After the device fully signs the psbt GordianWallet finalizes it locally using LibWally, which converts it from psbt format to a raw transaction.

The node will then decode the signed raw transaction, parse each input and output, and calculate the mining fee to be paid by totaling the inputs and outputs, subtracting the total from each other.

This list of inputs/outputs and the mining fee is then displayed to the user for confirmation before being broadcast. GordianWallet allows you to tap each input and output. Doing this runs the bitcoin-cli getaddressinfo command and fetches whatever info the node's wallet knows about the respective address. In this way users can verify without a doubt that the input belongs to them, the change output belongs to them, and that the recipient does or doesn't belong to them.

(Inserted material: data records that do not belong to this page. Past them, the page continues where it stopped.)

(** The scripts are long enough: each scan of the list after the first one needs a signal. *)
Lemma read_group_loop_ok fuel : ∀ y Q F i s att ws mode num group scanList,
  wf y Q F → y_stats y !! i = Some s → valid y att → calm_script ws → 0 < num →
  (length ws + (if scanList : bool then 2 else 1) <= fuel)%nat →
  (read_group_loop y i mode att ws num group scanList fuel = Blocked ∧ mode ≠ ET_ASYNC) ∨
  ∃ st pe y', read_group_loop y i mode att ws num group scanList fuel = Ret (st, pe, y') ∧ got y F att num st pe y'.
Proof.
  induction fuel as [|fuel IH]; intros y Q F i s att ws mode num group scanList Hw Hs Hv Hc Hnum Hfuel;
    [destruct scanList; lia|].
  cbn [read_group_loop].
  destruct (wait_group_ok y Q F i s att ws Hw Hs Hv Hc mode scanList)
    as [[-> ?]|(st & y1 & ws1 & -> & Hc1 & Hlen & Hlt & Hst & Hr)]; [by left|]. step.
  destruct Hr as [(-> & s1 & Q1 & Hh & Hcnt)|[Hne Hw1]].
  2:{ right. replace (st =? ET_OK) with false by (symmetry; by apply Z.eqb_neq). cbn [negb].
      eexists _, _, _. split; [done|]. by apply got_none. }
  cbn [negb Z.eqb ET_OK]. unfold station. rewrite (he_station _ _ _ _ _ Hh). step.
  destruct (held_list _ _ _ _ _ Hh) as (q & Hq & Hin). pose proof (nonempty _ _ _ Hin Hcnt) as Hne.
  assert (0 < Z.min num (li_cnt (s_in s1))) as Hmin by lia.
  pose proof (nread_group_take_ok (y_events y1) s1 q att (Z.min num (li_cnt (s_in s1))) group Hin Hne Hmin) as Hg.
  pose proof (split_group_perm (y_events y1) group (Z.to_nat (Z.min num (li_cnt (s_in s1)))) q) as Hperm.
  pose proof (split_group_length (y_events y1) group (Z.to_nat (Z.min num (li_cnt (s_in s1)))) q) as Hlt2.
  destruct (split_group _ _ _ _) as [T q']. destruct Hg as (m & s' & -> & H1 & H2 & H3 & H4). step. cbn in Hlt2, Hperm.
  destruct (take_step y1 i s1 Q1 F q T q' m s' att Hh) as ((Q2 & G1) & G2 & G3 & G4); try done;
    [by eapply valid_keeps|].
  set (y2 := set_station y1 i (λ _, s') <| y_events := m |>) in *.
  assert (keeps y y2) as Hst2 by by eapply keeps_trans.
  destruct (bool_decide (T = []) && negb (mode =? ET_ASYNC)) eqn:E.
  - apply andb_true_iff in E as [ET Ea]. apply negb_true_iff, Z.eqb_neq in Ea.
    destruct (keeps_exists _ _ _ _ Hst2 Hs) as (s2 & Hs2).
    destruct (IH y2 Q2 F i s2 att ws1 mode (Z.min num (li_cnt (s_in s1))) group false G1 Hs2) as [[-> _]|(st & pe & y' & -> & Hg)];
      [by eapply valid_keeps|done|lia| |by left|].
    + destruct scanList; [lia|]. specialize (Hlt Ea eq_refl eq_refl). lia.
    + right. eexists _, _, _. split; [done|]. eapply got_after; [exact Hst2| |exact Hg]. lia.
  - right. eexists _, _, _. split; [done|]. split_and!; try done; [by exists Q2|lia].
Qed.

Once the user is happy everything looks good, they can tap broadcast, at which point the node will broadcast the transaction.

It is worth noting that GordianWallet is fully capable of creating unsigned transactions. If for some reason the node can not sign the transaction or you delete the seed from your device, GordianWallet will instead create an unsigned transaction and instead of broadcasting it will display a list of options for formatting the unsigned transaction, to export to a variety of offline signers such as Coldcard, Hermit etc.

Coin Control

Whenever you lock a UTXO, the app calls bitcoin-cli lockunspent so that your utxo is locked on the bitcoind level. The app keeps a local data store of each UTXO you lock so that it can display useful information to you about that UTXO after it is locked. The reason for this is that when bitcoin-cli listlockunspent is run, it only returns a txid and vout of the UTXO, which is not very useful for the average user. The app simply locally stores the UTXO's metadata (number of confirmations, descriptor, amount, address, etc.) that is associated with that txid and vout (at the time of locking) so that it may better parse them. For example, in order to unlock all change utxos, the app needs to parse the descriptor of the UTXO to see if it is a change UTXO; to unlock all dust UTXOs it needs to know what amount that UTXO holds.

Locking change UTXOs parses all unlocked UTXOs, fetches the descriptor for each, and checks the derivation path of the descriptor to see if it includes the internal path component as per BIP44/84/49/48 (e.g. "/1/"). If it does contain that component, the app know the UTXO is change and can lock/unlock it.

If the user has locked UTXOs outside of the app, there is no way for it to (quickly) parse that UTXO. This would not be an issue if we could guarantee a user only holds a small amount of UTXOs, as the app could manually fetch each transaction via the txid and vout. However, if a user has say more then 10 UTXOs, it can take Tor quite some time to fetch all that data, and it quickly becomes impractical from there. For this reason, if you have locked UTXOs outside of the app you will see "?" marks where the labels would be. To update them, you may unlock them and then lock them again with the app.